Um dos seus companheiros de quarto intervém: "Não consigo ver este vídeo. Lembra-me de momentos horríveis. Vês coisas que te magoam, mas não podes dizer nada. Nesse dia, porém, os quatro amigos falam muito sobre a violência que viveram na estrada, especialmente na Argélia, a cerca de dez quilómetros de distância. Rock explica que tem um tímpano esquerdo rebentado por causa de uma tareia que recebeu naquele país.
Oujda há muito que beneficia da sua proximidade com a Argélia. Embora a fronteira tenha sido fechada em 1994 (devido a tensões entre os dois países), o contrabando continuou durante algum tempo para apoiar muitas pessoas. Mas, nos últimos anos, a fronteira tornou-se ainda mais apertada. Agora só aqueles que têm absolutamente de atravessar a fronteira é que o fazem. E pagam o preço. Para além da vedação e dos guardas que, segundo nos dizem, não hesitam em disparar, existe um fosso muito profundo. "As pessoas caem nestes buracos e por vezes morrem", diz Da Silva, um assistente social em Oujda, da Guiné-Bissau.

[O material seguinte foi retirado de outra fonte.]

(* ===== verification/Ceremony.v ===== *)
(** The commit of a pairing ceremony
    ([copypaste-p2p/src/node/pairing_ceremony.rs], [persist_bilaterally] and the
    end of [complete_pairing]) among the other operations of the paired-device
    store: what a ceremony saves, takes back or confirms, with any operation of
    [PeerStore.v] in between and any number of restarts, keeps the store well
    formed and lets nobody revoked back in. *)

From S2P Require Import Prelude Bytes Wire Net Peer Group PeerFile PeerStore PeerSafety.

(** ** The commit *)

(** The other device's answer to [Stored]: its verdict, a broken channel, or
    nothing within [PAIRING_COMMIT_TIMEOUT]. *)
Inductive Acknowledged := Answered (ok : bool) | Broken | Elapsed.
Inductive Commit := Both | PeerSilent | PeerRefused | LocalStoreFailed | RollbackFailed.

Definition commit_outcome (stored : bool) (acknowledged : Acknowledged) : Commit :=
  match stored, acknowledged with
  | true, Answered true => Both
  | _, Elapsed => PeerSilent
  | false, _ => LocalStoreFailed
  | true, _ => PeerRefused
  end.
#[export] Instance commit_eq : EqDecision Commit.
Proof. solve_decision. Defined.

Section Protocol.
Context `{GroupCrypto} `{StoreJson} `{PeerCipher} `{PeerOrder}.
Context (secret : key).

(** [persist_bilaterally] up to the exchange: the slot as the ceremony will
    put it back, and whether the peer was saved. *)
Definition store_tentatively (a : Attempt) (slot : PeerSnapshot) (p : Peer.t) (admissions : PairAdmissions)
    (s : PeerStore) : bool * PeerSnapshot * PeerStore :=
  match upsert_from_admission secret a slot p (Some admissions) s with
  | (Ok _, slot, s) => (true, slot, s)
  | (Err _, slot, s) => (false, slot, s)
  end.
(** ... and after it. *)
Definition settle (a : Attempt) (slot : PeerSnapshot) (stored : bool) (acknowledged : Acknowledged)
    (s : PeerStore) : Commit * PeerStore :=
  let outcome := commit_outcome stored acknowledged in
  if stored && negb (bool_decide (outcome = Both)) then
    match restore secret a slot s with
    | (Err _, s) => (RollbackFailed, s)
    | (Ok _, s) => (outcome, s)
    end
  else (outcome, s).
(** The end of [complete_pairing]: only an agreed pairing is confirmed. *)
Definition confirm_agreed (a : Attempt) (outcome : Commit) (pairing_id : string) (s : PeerStore) : PeerStore :=
  match outcome with
  | Both => (confirm_group_admission secret a pairing_id s).2
  | _ => s
  end.

(** ** The store while ceremonies run *)

(** The one commit under way (the pairing slot of [pairing.rs] holds one
    ceremony at a time), with how many operations ran since it tried to save its peer. *)
Inductive Progress :=
| NoCommit
| SlotRead (slot : PeerSnapshot)
| Exchanging (slot : PeerSnapshot) (stored : bool) (since : nat)
| Settled (pairing_id : string) (outcome : Commit).
Record Run := { store : PeerStore; progress : Progress }.
Definition idle (s : PeerStore) : Run := {| store := s; progress := NoCommit |}.

Definition aged (c : Progress) : Progress :=
  match c with Exchanging slot stored n => Exchanging slot stored (S n) | _ => c end.

(** What runs beside a ceremony: every operation but the three only its commit
    calls. *)
Definition outside_commit (op : Op) : bool :=
  match op with OpUpsertFrom _ _ _ | OpRestore _ | OpConfirm _ => false | _ => true end.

Um dos seus amigos, um enfermeiro, mostra fotografias de pessoas feridas nesta terra de ninguém, incluindo crianças, que sofrem de fraturas ou ferimentos na cabeça. Uma violência confirmada por Imane, que trabalha com exilados em Oujda há mais de dez anos: "Há violações, roubos, violência. Já fomos informados de casos de pessoas a serem despidas nuas e de cães a serem soltos sobre elas. As pessoas chegam à cidade sem nada, sem roupas e sem documentos. Tanto do lado argelino como do marroquino, os militares são terríveis.
EXILADOS PRONTOS A TUDO
Imane também está muito preocupada com a situação na própria cidade. Ela explica que, desde 24 de Junho, a situação se deteriorou muito em Oujda, que era uma cidade onde os exilados podiam descansar antes de continuarem a sua viagem. Mas agora há incursões, deportações para o centro de Marrocos, e mesmo expulsões para a Argélia. Da Silva confirma: "Há muitas expulsões na fronteira. E por vezes as autoridades argelinas enviam pessoas de volta ao Níger, onde têm de iniciar a sua viagem a partir do zero.

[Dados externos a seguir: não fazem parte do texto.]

(* ===== verification/ItemSafety.v ===== *)
(** What the operations of [Items.v] keep and what they do: every one keeps the
    store well formed, a capture is never folded away, a deletion is final until
    it is outvoted. *)

From S2P Require Import Prelude Float64 Bytes Text Wire Binary Payload Table Items.

Section ItemSafety.
Context {PC : PayloadCodecs} {MJ : MetadataJson} {DG : Digest} {ML : MetadataLaws}.

(** ** Captures *)

Lemma fold_into_ok existing item icon p creds text s i c s' :
  store_ok s -> holds s existing -> r_deleted existing = false ->
  fold_into existing item icon p creds text s = Ok (i, c, s') ->
  store_ok s' /\ holds s' (ingest_item i) /\ r_id (ingest_item i) = r_id existing.
Proof.
  intros Hs Hh Hl. unfold fold_into.
  destruct (bump_in_tx _ _ _ _ _ _) as [b s1] eqn:Eb.
  destruct (bump_in_tx_ok _ _ _ _ _ _ _ _ Hs Hh Eb) as (Hs1 & Hh1 & Hid & _ & _ & Hd).
  intros ([r s2] & Hr & He)%bind_ok. simplify_eq.
  destruct (refresh_privacy_ok _ _ _ _ _ _ _ Hs1 Hh1 ltac:(congruence) Hr) as (Hs2 & Hh2 & Hid2).
  split_and!; [by apply release_unused_ok| |cbn; congruence].
  unfold holds; cbn. by rewrite (proj1 (release_unused_frame _ _)).
Qed.
Lemma fold_after_race_ok existing item icon p creds text s i c s' :
  store_ok s -> holds s existing -> r_deleted existing = false ->
  fold_after_race existing item icon p creds text s = Ok (i, c, s') ->
  store_ok s' /\ holds s' (ingest_item i) /\ r_id (ingest_item i) = r_id existing.
Proof.
  intros Hs Hh Hl. unfold fold_after_race.
  destruct (bump_in_tx _ _ _ _ _ _) as [b s1] eqn:Eb.
  destruct (bump_in_tx_ok _ _ _ _ _ _ _ _ Hs Hh Eb) as (Hs1 & Hh1 & Hid & _ & _ & Hd).
  intros ([r s2] & Hr & He)%bind_ok. simplify_eq.
  destruct (refresh_privacy_ok b p creds text (release_unused icon s1) r s') as (Hs2 & Hh2 & Hid2).
  - by apply release_unused_ok.
  - unfold holds. by rewrite (proj1 (release_unused_frame _ _)).
  - congruence.
  - done.
  - split_and!; [done|done|cbn; congruence].
Qed.

(** The index entry written before a refused [INSERT] is taken back. *)
Lemma insert_fts_undone id t ct s k s1 :
  insert_fts_in_tx id t ct s = (Some k, s1) -> with_fts (delete k (fts s1)) s1 = s.
Proof.
  unfold insert_fts_in_tx. case_match; intros [= <- <-]. cbn.
  rewrite delete_insert_id by apply fresh_key_fresh. by destruct s.
Qed.
Lemma delete_fts_absent id s : items s !! id = None -> delete_fts_row_in_tx id s = s.
Proof. unfold delete_fts_row_in_tx. by intros ->. Qed.

Lemma insert_new_ok {E} (of_store : StoreError -> E) item icon p creds text seal s i c s' :
  store_ok s ->
  (text <> None -> secret (privacy_of (n_metadata item)) = false) ->
  insert_new of_store item icon p creds text seal s = Ok (i, c, s') ->
  store_ok s' /\ holds s' (ingest_item i).
Proof.
  intros Hs Ht. unfold insert_new. intros ([nonce ct] & _ & H)%bind_ok. revert H.
  set (step := match text with Some t => insert_fts_in_tx (n_id item) t (n_type item) s
                             | None => (None, s) end).
  destruct step as [k s1] eqn:Ek. set (r := fresh_row item nonce ct k icon s).
  assert (Hfr : items s1 = items s /\ live_count s1 = live_count s).
  { subst step. destruct text; [|by injection Ek as <- <-].
    pose proof (insert_fts_frame (n_id item) s0 (n_type item) s) as Hf. by rewrite Ek in Hf. }
  destruct Hfr as [Hi1 Hl1].
  destruct (insert_row r s1) as [s2|] eqn:Ei.
  - intros [= <- <- <-]. apply insert_row_some in Ei as (Hn & Hc & ->).
    rewrite Hi1 in Hn. cbn. split; [|unfold holds; by rewrite items_write_row, lookup_insert_eq].
    pose proof Hs as [[Hk Hlv Hd Htb Hf] Hp]. apply (write_row_ok s); try done.
    + rewrite <- Hi1. apply dedup_insert; rewrite ?Hi1; done.
    + subst step. intros Hsec. destruct text as [t|]; [|by injection Ek as <- _].
      change (secret (privacy_of (n_metadata item)) = true) in Hsec. by rewrite Ht in Hsec.
    + pose proof (fts_cleared s (set_fts None r) Hf eq_refl) as Hcl. cbn in Hcl.
      rewrite delete_fts_absent in Hcl by done.
      subst step. destruct text as [t|]; [|by injection Ek as <- <-].
      unfold insert_fts_in_tx in Ek. destruct (is_text (n_type item)).
      * injection Ek as <- <-. by apply fts_entered.
      * by injection Ek as <- <-.
  - set (s2 := match k with Some k => with_fts (delete k (fts s1)) s1 | None => s1 end).
    assert (s2 = s) as ->.
    { subst s2 step. destruct text as [t|].
      - destruct k as [k|]; [by apply (insert_fts_undone (n_id item) t (n_type item))|].
        unfold insert_fts_in_tx in Ek. destruct (is_text (n_type item)); [done|by injection Ek as <-].
      - by injection Ek as <- <-. }
    unfold find_in_bucket. destruct (n_hash item =? "")%string; [done|].
    destruct (newest _) as [ex|] eqn:En; [|done].
    destruct (newest_row_holds _ _ _ Hs En) as [Hh Hf].
    rewrite map_err_ok. intros Hfold. eapply fold_after_race_ok in Hfold; [naive_solver|done..|].
    unfold is_live in Hf. rewrite !andb_true_iff, negb_true_iff in Hf. naive_solver.
Qed.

Perto da igreja de Saint-Louis-d'Anjou, um dos poucos lugares que acolhe exilados, especialmente menores, falamos com alguns sudaneses que acabam de chegar à cidade. Eles estão perdidos, como Ahmad (não o seu verdadeiro nome): "Não sabemos para onde ir, dormimos lá fora. Se a polícia nos apanhar, podem mandar-nos de volta para a Argélia. Outro relata ter passado pela Líbia, onde passou um ano na prisão, libertado apenas quando a sua família pagou o resgate de 1.000 euros. Quando lhes perguntamos se não têm medo de tentar a sua sorte em Melilla, um deles bate no peito: "Sei o que aconteceu a 24 de Junho, mas a primeira vez que vi pessoas serem mortas, tinha apenas 3 anos de idade. E os meus três irmãos mais velhos foram mortos a tiro em Darfur. Por isso...".

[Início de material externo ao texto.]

(* ===== verification/Retention.v ===== *)
(** Retention ([copypaste-core/src/storage/retention.rs],
    [copypaste-core/src/retention.rs]): the history cap, the storage quota and
    the age limit.  A pinned item is never removed by anything here. *)

From S2P Require Import Prelude Float64 Bytes Text Wire Binary Payload Table Items ItemSafety.

(** ** Order of eviction: [ORDER BY created_at ASC, id ASC] *)

Definition older (r q : Row) : Prop := key_cmp (row_key r) (row_key q) <> Gt.
#[export] Instance older_dec r q : Decision (older r q).
Proof. unfold older. apply _. Defined.
#[export] Instance key_cmp_ord : OrdLaws key_cmp.
Proof. unfold key_cmp. apply _. Qed.
#[export] Instance older_total : Total older.
Proof.
  intros r q. unfold older. rewrite (cmp_antisym (cmp:=key_cmp) (row_key r) (row_key q)).
  destruct (key_cmp (row_key r) (row_key q)); cbn; auto.
Qed.
#[export] Instance older_trans : Transitive older.
Proof.
  intros r q t. unfold older. rewrite !(cmp_gt_lt key_cmp).
  intros H1 H2 H3. destruct (key_cmp (row_key r) (row_key q)) eqn:E.
  - apply cmp_eq_iff in E. congruence.
  - apply H2. by eapply (cmp_trans (cmp:=key_cmp) (row_key t) (row_key r)).
  - apply (cmp_gt_lt key_cmp) in E. congruence.
Qed.

Definition EVICTION_BATCH : nat := 500.

Definition unpinned (r : Row) : bool := is_live r && negb (r_pinned r).
Definition unpinned_rows (s : Store) : list Row := List.filter unpinned (rows s).
(** [KEEP_NEWEST_SQL]: the newest unpinned live row, the empty string without
    one. *)
Definition keep_newest (s : Store) : string :=
  match newest (unpinned_rows s) with Some r => r_id r | None => "" end.
Definition victims (keep : Row -> bool) (s : Store) : list Row :=
  merge_sort older (List.filter keep (unpinned_rows s)).
Definition not_kept (id : string) (r : Row) : bool := negb (String.eqb (r_id r) id).

(** [hard_delete_in_tx]: the index entries of a batch, then its rows; how many
    rows went. *)
Definition delete_batch (ids : list string) (s : Store) : Z * Store :=
  let s := foldl (fun s id => delete_fts_row_in_tx id s) s ids in
  foldl (fun '(n, s) id => (n + match items s !! id with Some _ => 1 | None => 0 end, drop_row id s))
    (0, s) ids.
Fixpoint hard_delete_in_tx (fuel : nat) (ids : list string) (s : Store) : Z * Store :=
  match fuel, ids with
  | S fuel, _ :: _ =>
    let '(n, s) := delete_batch (take EVICTION_BATCH ids) s in
    let '(m, s) := hard_delete_in_tx fuel (drop EVICTION_BATCH ids) s in
    (n + m, s)
  | _, _ => (0, s)
  end.
Definition hard_delete (ids : list string) (s : Store) : Z * Store :=
  hard_delete_in_tx (length ids) ids s.

(** ** The three sweeps *)

Definition evict_over_cap (max_items : Z) (s : Store) : Z * Store :=
  if count s <=? max_items then (0, s)
  else let excess := count s - max_items in
       hard_delete (r_id <$> take (Z.to_nat excess) (victims (not_kept (keep_newest s)) s)) s.

Fixpoint sum_bytes (l : list Row) : Z :=
  match l with [] => 0 | r :: l' => r_bytes r + sum_bytes l' end.
Definition unpinned_bytes (s : Store) : Z := Z.max 0 (sum_bytes (unpinned_rows s)).
(** [BYTE_VICTIMS_SQL]: the rows whose running total, themselves excepted, is
    below the excess. *)
Fixpoint byte_victims (before excess : Z) (l : list Row) : list Row :=
  match l with
  | [] => []
  | r :: l' => (if before <? excess then [r] else [])
               ++ byte_victims (before + r_bytes r) excess l'
  end.
Definition has_byte_victim (s : Store) : bool := 2 <=? len (unpinned_rows s).
(** [i64::try_from(n).unwrap_or(i64::MAX)]. *)
Definition clamp_i64 (n : Z) : Z := Z.min n i64_max.
Definition evict_over_byte_cap (max_bytes : Z) (s : Store) : Z * Store :=
  if negb (has_byte_victim s) || (unpinned_bytes s <=? max_bytes) then (0, s)
  else let excess := clamp_i64 (unpinned_bytes s) - clamp_i64 max_bytes in
       hard_delete (r_id <$> byte_victims 0 excess (victims (not_kept (keep_newest s)) s)) s.

Definition expired (cutoff_ms : Z) (r : Row) : bool := r_created_at r <? cutoff_ms.
Definition has_expired (cutoff_ms : Z) (s : Store) : bool := existsb (expired cutoff_ms) (unpinned_rows s).
(** The loop over batches; [fuel] bounds it. *)
Fixpoint evict_batches (fuel : nat) (cutoff_ms removed : Z) (s : Store) : option (Z * Store) :=
  match fuel with
  | O => None
  | S fuel =>
    let batch := take EVICTION_BATCH (victims (expired cutoff_ms) s) in
    match batch with
    | [] => Some (removed, s)
    | _ => let '(n, s) := hard_delete (r_id <$> batch) s in
           if (length batch <? EVICTION_BATCH)%nat then Some (removed + n, s)
           else evict_batches fuel cutoff_ms (removed + n) s
    end
  end.
Definition evict_older_than (fuel : nat) (cutoff_ms : Z) (s : Store) : option (Z * Store) :=
  if has_expired cutoff_ms s then evict_batches fuel cutoff_ms 0 s else Some (0, s).

(** ** When they run *)

Record RetentionPolicy := { history_limit : Z; storage_quota_bytes : Z; retention_days : Z }.
Definition policy_tightened (before after : RetentionPolicy) : bool :=
  (storage_quota_bytes after <? storage_quota_bytes before)
  || (history_limit after <? history_limit before)
  || ((0 <? retention_days after)
      && ((retention_days before =? 0) || (retention_days after <? retention_days before))).
Definition DAY_MS : Z := 86400000.
Definition enforce_retention (fuel : nat) (p : RetentionPolicy) (now : Z) (s : Store)
    : option (Z * Store) :=
  let '(a, s) := evict_over_cap (history_limit p) s in
  let '(b, s) := evict_over_byte_cap (storage_quota_bytes p) s in
  if 0 <? retention_days p
  then '(c, s) ← evict_older_than fuel (now - retention_days p * DAY_MS) s; Some (a + b + c, s)
  else Some (a + b, s).

(** ** Hard deletes *)

Section Retention.
Context {PC : PayloadCodecs} {MJ : MetadataJson} {DG : Digest}.

Lemma after_change_with_fts id o n f s :
  after_change id o n (with_fts f s) = with_fts f (after_change id o n s).
Proof.
  unfold after_change.
  assert (Hr : forall i t, release_unused i (with_fts f t) = with_fts f (release_unused i t)).
  { intros [i|] t; [|done]. unfold release_unused.
    change (icon_used i (with_fts f t)) with (icon_used i t). by destruct (icon_used i t). }
  change (count_live o n (with_fts f s)) with (with_fts f (count_live o n s)). rewrite Hr.
  by destruct (payload_changed o n).
Qed.
Lemma drop_row_with_fts f id s : drop_row id (with_fts f s) = with_fts f (drop_row id s).
Proof.
  unfold drop_row. cbn [items with_fts]. destruct (items s !! id) as [r|]; [|done].
  exact (after_change_with_fts id (Some r) None f
           (with_documents (search_documents s ∖ {[id]}) (with_items (delete id (items s)) s))).
Qed.
Lemma delete_fts_drop id j s :
  id <> j -> delete_fts_row_in_tx id (drop_row j s) = drop_row j (delete_fts_row_in_tx id s).
Proof.
  intros Hne. unfold delete_fts_row_in_tx. rewrite items_drop_row, lookup_delete_ne by done.
  rewrite fts_drop_row. destruct (items s !! id ≫= r_fts) as [k|]; [|done].
  by rewrite drop_row_with_fts.
Qed.
(** Emptying the index first, or row by row, comes to the same. *)
Definition remove_row (s : Store) (id : string) : Store := drop_row id (delete_fts_row_in_tx id s).
Lemma delete_fts_all_drop ids j s :
  j ∉ ids -> foldl (fun s id => delete_fts_row_in_tx id s) (drop_row j s) ids
             = drop_row j (foldl (fun s id => delete_fts_row_in_tx id s) s ids).
Proof.
  revert s; induction ids as [|id ids IH]; intros s; cbn; [done|].
  rewrite not_elem_of_cons. intros [Hne Hj]. rewrite delete_fts_drop by done. by apply IH.
Qed.
Lemma delete_batch_spec ids s :
  NoDup ids -> (delete_batch ids s).2 = foldl remove_row s ids.
Proof.
  intros Hnd. unfold delete_batch.
  assert (Hcount : forall l n t, (foldl (fun '(n, s) id =>
            (n + match items s !! id with Some _ => 1 | None => 0 end, drop_row id s)) (n, t) l).2
            = foldl (fun s id => drop_row id s) t l).
  { induction l as [|x l IH]; intros n t; cbn; [done|]. apply IH. }
  rewrite Hcount. clear Hcount. revert s; induction Hnd as [|id ids Hid Hnd IH]; intros s; cbn; [done|].
  rewrite <- IH. unfold remove_row. by rewrite delete_fts_all_drop.
Qed.
Lemma delete_batch_count ids s :
  NoDup ids -> (forall id, id ∈ ids -> is_Some (items s !! id)) -> (delete_batch ids s).1 = len ids.
Proof.
  intros Hnd Hin. unfold delete_batch.
  set (s' := foldl _ s ids).
  assert (Hi : items s' = items s).
  { subst s'. clear. revert s; induction ids as [|id ids IH]; intros s; cbn; [done|].
    rewrite IH. apply delete_fts_frame. }
  assert (Hc : forall n, (foldl (fun '(n, s) id =>
            (n + match items s !! id with Some _ => 1 | None => 0 end, drop_row id s)) (n, s') ids).1
            = n + len ids); [|by rewrite Hc].
  rewrite <- Hi in Hin. clearbody s'. clear Hi s.
  revert s' Hin; induction Hnd as [|id ids Hid Hnd IH]; intros s Hin n; cbn; [rewrite len_nil; lia|].
  destruct (Hin id) as [r ->]; [left|]. rewrite IH, len_cons; [lia|].
  intros j Hj. rewrite items_drop_row, lookup_delete_ne by (intros ->; done). apply Hin. by right.
Qed.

Todos eles dizem estar prontos para iniciar a marcha para Nador, a cerca de 150 quilómetros de distância. O facto de não serem autorizados a embarcar nos autocarros só irá atrasar a sua viagem. Nada os fará voltar para trás. Como diz Rock, desafiando as barreiras de Melilla do seu pequeno quarto em Oujda: "Eles podem erguer um muro de 14 metros, ainda vamos tentar. Morres ou passas".